There’s no middle ground when it comes to kids. Either they’re scared of me — which I can’t blame them for — or they’re obsessed with my chair, with the awkward jut of my wrist bones. They’re not quite socialized yet, so they don’t necessarily know what disability is. They don’t look at me and go, “Ah, yes, the girl in the wheelchair!” It’s curiosity, plain and simple: They know I’m different, but they don’t know why or how. My disability, like everything else in the world, just is.

In many ways, I prefer kids to adults. They’re not ashamed of my wheelchair; they don’t feel sorry for me, they don’t avert their eyes, they don’t ignore me as we pass each other in the hall.

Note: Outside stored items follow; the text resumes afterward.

(* ===== verification/Upload.v ===== *)
(** * Upload transport (internal/brokerrpc/upload.go)

    The multipart writer runs against a pipe that may be closed after any
    number of writes; [Upload] combines the writer's error with the HTTP
    verdict.  The chunk loop runs on fuel [S (reader_size src)], which the
    source always ends within. *)
From Stdlib Require Import Ascii String.
From stdpp Require Import base list strings numbers gmap.
From S2P Require Import Prelude GoErrors GoIO GoJson BrokerErrors Messages Client Download.
Local Open Scope Z_scope.

Definition sourceChunkSize (ceiling : Z) : Z := if ceiling <? 1 then 1 else ceiling.

Definition isPipeClosure (err : error) : bool := errors_Is err io_ErrClosedPipe.

(** The write end of the pipe: what was written, and how many more writes the
    read end will accept ([None]: it stays open). *)
Record pipe := mkPipe { p_written : list pipe_write; p_budget : option nat }.

Definition pipe_Write (x : pipe_write) (p : pipe) : option error * pipe :=
  match p_budget p with
  | Some O => (Some (ESent io_ErrClosedPipe), p)
  | Some (S n) => (None, mkPipe (p_written p ++ [x]) (Some n))
  | None => (None, mkPipe (p_written p ++ [x]) None)
  end.

(** The streaming loop; [None] only when the fuel runs out. *)
Fixpoint copy_loop (fuel : nat) (chunk : Z) (src : reader) (p : pipe) : option (option error * pipe) :=
  match fuel with
  | O => None
  | S f =>
      let '(d, readErr, src') := Read chunk src in
      let '(werr, p') := match d with [] => (None, p) | _ => pipe_Write (PWData d) p end in
      match werr with
      | Some e => Some (Some (EErrorf "write file chunk: %w" [] [e]), p')
      | None =>
          match readErr with
          | Some e => if is_EOF e then Some (None, p')
                      else Some (Some (EErrorf "read source: %w" [] [e]), p')
          | None => copy_loop f chunk src' p'
          end
      end
  end.

Definition writeUploadMultipart (p : pipe) (fsID path : string) (totalBytes : Z) (overwrite : bool)
    (am : AuthorizationMetadata) (src : reader) (ceiling : Z) : option error * pipe :=
  let params := {| fu_FilesystemID := fsID; fu_Path := path; fu_DeclaredSizeBytes := totalBytes;
                   fu_OverwriteExisting := overwrite; fu_AuthorizationMetadata := am |} in
  let payload := bytes_of_string (print_json (enc_FileUploadRequest params)) in
  match pipe_Write (PWPart "params" "") p with
  | (Some e, p1) => (Some (EErrorf "create params field: %w" [] [e]), p1)
  | (None, p1) =>
      match pipe_Write (PWData payload) p1 with
      | (Some e, p2) => (Some (EErrorf "write params field: %w" [] [e]), p2)
      | (None, p2) =>
          match pipe_Write (PWPart "file" "upload") p2 with
          | (Some e, p3) => (Some (EErrorf "create file part: %w" [] [e]), p3)
          | (None, p3) =>
              match copy_loop (S (reader_size src)) (sourceChunkSize ceiling) src p3 with
              | Some r => r
              | None => (Some (errors_New "unreachable"), p3)
              end
          end
      end
  end.

(** The writer goroutine: the multipart body, then the closing boundary (a
    write that fails like the ones before it once the pipe is closed). *)
Definition upload_writer (budget : option nat) (fsID path : string) (totalBytes : Z) (overwrite : bool)
    (am : AuthorizationMetadata) (src : reader) (ceiling : Z) : option error * list pipe_write :=
  let '(err, p) := writeUploadMultipart (mkPipe [] budget) fsID path totalBytes overwrite am src ceiling in
  let '(cerr, p') := pipe_Write PWEnd p in
  (match err with None => cerr | Some _ => err end, p_written p').

Section upload.
Context `{TW : Transport W, RU : RequestURL}.

(** mw.FormDataContentType() carries a random boundary; the media type is
    what matters. *)
Definition upload_request (c : Client) (writes : list pipe_write) (close_err : option error) : http_request :=
  mkReq "POST" (opURL c OpFileUpload) "multipart/form-data" (bearer c) (BodyPipe writes close_err).

Definition Upload (c : Client) (path : string) (src : reader) (totalBytes : Z) (overwrite : bool) (w : W)
    : option error * W :=
  match stamp c OpFileUpload with
  | Err e => (Some e, w)
  | Ok (fsID, am) =>
      let writer budget := upload_writer budget fsID path totalBytes overwrite am src (c_messageCeiling c) in
      match newRequest_err (opURL c OpFileUpload) with
      | Some e => (Some (EErrorf "brokerrpc: build upload request: %w" [] [e]), w)
      | None =>
          let '(openErr, writes) := writer None in
          let '(o, w') := Do (upload_request c writes openErr) w in
          match do_result o with
          | Err e => (Some (EErrorf "brokerrpc: fileUpload: %w" [] [e]), w')
          | Ok resp =>
              if negb (is_2xx (rs_status resp)) then
                (Some (MapHTTPStatus (rs_status resp) (captureErrorBody (rs_body resp)) (rs_retry_after resp)), w')
              else
                let '(_, readErr, _) := read_all_limit maxErrorBodyBytes (rs_body resp) in
                let writeErr := if (length writes <=? do_consumed o)%nat then openErr
                                else fst (writer (Some (do_consumed o))) in
                match readErr with
                | Some e => (Some (EErrorf "brokerrpc: fileUpload read response body: %w" [] [e]), w')
                | None =>
                    match writeErr with
                    | Some e => if isPipeClosure e then (None, w')
                                else (Some (EErrorf "brokerrpc: fileUpload write body: %w" [] [e]), w')
                    | None => (None, w')
                    end
                end
          end
      end
  end.
End upload.

(** ** The streamed body *)

(** What the streaming loop reports of a source read to its end. *)
Definition source_fault (src : reader) : option error :=
  if is_EOF (final_err src) then None else Some (EErrorf "read source: %w" [] [final_err src]).

(** The loop over a source: on a pipe that takes all its chunks it reads the
    source to the end, on one that closes before it stops at the closed pipe. *)
Lemma copy_loop_runs fuel chunk src : 0 < chunk → (reader_size src < fuel)%nat →
  ∃ cs, mjoin cs = content src ∧ Forall (λ d, d ≠ [] ∧ zlen d <= chunk) cs ∧
    (∀ ws, copy_loop fuel chunk src (mkPipe ws None) = Some (source_fault src, mkPipe (ws ++ map PWData cs) None)) ∧
    (∀ ws k, (length cs <= k)%nat → copy_loop fuel chunk src (mkPipe ws (Some k)) =
       Some (source_fault src, mkPipe (ws ++ map PWData cs) (Some (k - length cs)%nat))) ∧
    (∀ ws k, (k < length cs)%nat → ∃ ws', copy_loop fuel chunk src (mkPipe ws (Some k)) =
       Some (Some (EErrorf "write file chunk: %w" [] [ESent io_ErrClosedPipe]), mkPipe ws' (Some 0%nat))).
Proof.
  intros Hk. revert src. induction fuel as [|f IH]; intros src Hf; [lia|]. cbn [copy_loop].
  destruct (Read chunk src) as [[d readErr] src'] eqn:ER.
  pose proof (Read_len chunk src d readErr src' ltac:(lia) ER) as Hlen.
  pose proof (Read_content _ _ _ _ _ ER) as (Hc & Hfin & He). unfold source_fault.
  assert (∃ cs, mjoin cs = content src' ∧ Forall (λ d, d ≠ [] ∧ zlen d <= chunk) cs ∧
    let k p := match readErr with
             | Some e => if is_EOF e then Some (None, p) else Some (Some (EErrorf "read source: %w" [] [e]), p)
             | None => copy_loop f chunk src' p end in
    (∀ ws, k (mkPipe ws None) = Some (source_fault src, mkPipe (ws ++ map PWData cs) None)) ∧
    (∀ ws n, (length cs <= n)%nat → k (mkPipe ws (Some n)) = Some (source_fault src, mkPipe (ws ++ map PWData cs) (Some (n - length cs)%nat))) ∧
    (∀ ws n, (n < length cs)%nat → ∃ ws', k (mkPipe ws (Some n)) =
       Some (Some (EErrorf "write file chunk: %w" [] [ESent io_ErrClosedPipe]), mkPipe ws' (Some 0%nat))))
    as (cs & Hj & Hall & Hopen & Hall' & Hcut).
  { unfold source_fault. destruct readErr as [e|].
    - destruct He as [Hnil ->]. exists []. rewrite Hnil. split_and!; [done..| | |intros; simpl in *; lia]; intros ws; [|intros n _];
        rewrite app_nil_r, ?Nat.sub_0_r; by destruct (is_EOF _).
    - rewrite Hfin. apply IH. pose proof (Read_decreases _ _ _ _ Hk ER). lia. }
  fold (source_fault src). destruct d as [|x d]; [exists cs; split_and!; try done; by rewrite Hc|].
  exists ((x :: d) :: cs). split_and!.
  - rewrite Hc, <- Hj. reflexivity.
  - by constructor.
  - intros ws. cbn [pipe_Write p_budget p_written]. rewrite Hopen, <- app_assoc. done.
  - intros ws [|n] Hn; simpl in Hn; [lia|]. cbn [pipe_Write p_budget p_written]. rewrite Hall', <- app_assoc by lia. done.
  - intros ws [|n] Hn; simpl in Hn; cbn [pipe_Write p_budget p_written]; [by eexists|]. apply Hcut. lia.
Qed.

Lemma copy_loop_open fuel chunk src ws :
  0 < chunk → (reader_size src < fuel)%nat →
  ∃ cs, copy_loop fuel chunk src (mkPipe ws None) = Some (source_fault src, mkPipe (ws ++ map PWData cs) None) ∧
        mjoin cs = content src ∧ Forall (λ d, d ≠ [] ∧ zlen d <= chunk) cs.
Proof. intros Hk Hf. destruct (copy_loop_runs fuel chunk src Hk Hf) as (cs & ? & ? & Ho & _). by exists cs. Qed.

Lemma sourceChunkSize_pos ceiling : 0 < sourceChunkSize ceiling.
Proof. unfold sourceChunkSize. destruct (Z.ltb_spec ceiling 1); lia. Qed.

(** The writer goroutine on a pipe that stays open, on one that closes before
    the last chunk is taken, and on one that closes before the boundary. *)
Lemma upload_writer_runs (fsID path : string) (totalBytes : Z) (overwrite : bool)
    (am : AuthorizationMetadata) (src : reader) (ceiling : Z) :
  let writer b := upload_writer b fsID path totalBytes overwrite am src ceiling in
  ∃ chunks,
    writer None =
      (source_fault src,
       [PWPart "params" "";
        PWData (bytes_of_string (print_json (enc_FileUploadRequest
          {| fu_FilesystemID := fsID; fu_Path := path; fu_DeclaredSizeBytes := totalBytes;
             fu_OverwriteExisting := overwrite; fu_AuthorizationMetadata := am |})));
        PWPart "file" "upload"] ++ map PWData chunks ++ [PWEnd]) ∧
    mjoin chunks = content src ∧ Forall (λ d, d ≠ [] ∧ zlen d <= Z.max 1 ceiling) chunks ∧
    (∀ k, (S k < length (writer None).2)%nat → ∃ e, (writer (Some k)).1 = Some e ∧ errors_Is e io_ErrClosedPipe = true) ∧
    (∀ k, S k = length (writer None).2 → (writer (Some k)).1 =
       match source_fault src with Some e => Some e | None => Some (ESent io_ErrClosedPipe) end).
Proof.
  destruct (copy_loop_runs (S (reader_size src)) (sourceChunkSize ceiling) src) as (cs & Hj & Hall & Hopen & Htake & Hcut);
    [apply sourceChunkSize_pos|lia|]. exists cs.
  unfold upload_writer, writeUploadMultipart. cbn [pipe_Write p_budget p_written app]. rewrite Hopen.
  cbn [pipe_Write p_budget p_written fst snd]. split_and!.
  - by destruct (source_fault src).
  - done.
  - eapply Forall_impl; [exact Hall|]. intros d [? ?]. split; [done|]. unfold sourceChunkSize in *.
    destruct (Z.ltb_spec ceiling 1); lia.
  - rewrite !length_app, length_map. cbn [length]. intros [|[|[|k]]] Hk; try (eexists; split; reflexivity).
    cbn [pipe_Write p_budget p_written app]. destruct (Hcut [PWPart "params" ""; PWData (bytes_of_string (print_json (enc_FileUploadRequest
      {| fu_FilesystemID := fsID; fu_Path := path; fu_DeclaredSizeBytes := totalBytes;
         fu_OverwriteExisting := overwrite; fu_AuthorizationMetadata := am |}))); PWPart "file" "upload"] k) as [ws' ->]; [lia|].
    eexists; split; reflexivity.
  - rewrite !length_app, length_map. cbn [length]. intros [|[|[|k]]] Hk; try lia.
    cbn [pipe_Write p_budget p_written app]. rewrite Htake by lia. replace (k - length cs)%nat with 0%nat by lia.
    by destruct (source_fault src).
Qed.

They approach me like they do everyone else, which is to say with earnestness, authenticity, and wide-eyed innocence.

Being with Elena taxes my introverted nature — I like silence, stillness, afternoons in my room with the window cracked — but it’s just as much a healing experience. In her eyes, I am Brianna. I wear socks with cats on them, I play “Moana for her on my Google Home, I let her chase me through the aisles of Target. I’m in a wheelchair, yes, but the wheelchair is a footnote, an asterisk at the end of a run-on sentence. It’s part of me, but it doesn’t define me.

Touch is one of my love languages, but I’ve gone a lifetime without it. I sit with my feet in my mom’s lap during dinner; I hold my dad’s hand in crowded places so we don’t get separated. But, other than my parents, no one knows how to touch me. Hugs are stiff; handshakes are clumsy. I look at myself in the mirror — tiny knuckles, bony elbows, teeth that lurch in all directions — and laugh. How can I blame people for steering clear of me?

But Elena doesn’t care. Every morning, she stands on a stool at my bedside and brushes the hair back from my face. We snuggled in bed during my massage today. She counted my fingers and the moles on my arms, curled against my side under the blanket. She holds my hand when we cross the street, and I can see the recognition in her eyes when she moves my arm and it falls back, almost like it’s broken. She knows I’m different, but she doesn’t care. At the end of the day, I’m a warm body, just like her.

I’m human, just like her.

She wanted to play in my bed today, but her feet were dirty, so she threw on a pair of my socks — orange, with cats, because I’ll never not be a cat lady. She immediately claimed that she was Brianna, which meant that she had to lie in bed like Brianna, with stuffed animals on either side like makeshift supports. She was Brianna, so she had to use a sling to get out of bed. Danielle, my PCA, slipped the mesh beneath her, and Elena lay there stiff as a board, smile bright.

She was like me. More than that, she wanted to be like me — not because I was different, but because I have cat socks. I’m a big girl, like the princesses in her movies. The wheelchair doesn’t matter. In Elena’s eyes, I’m a hand to hold, and that’s all that matters.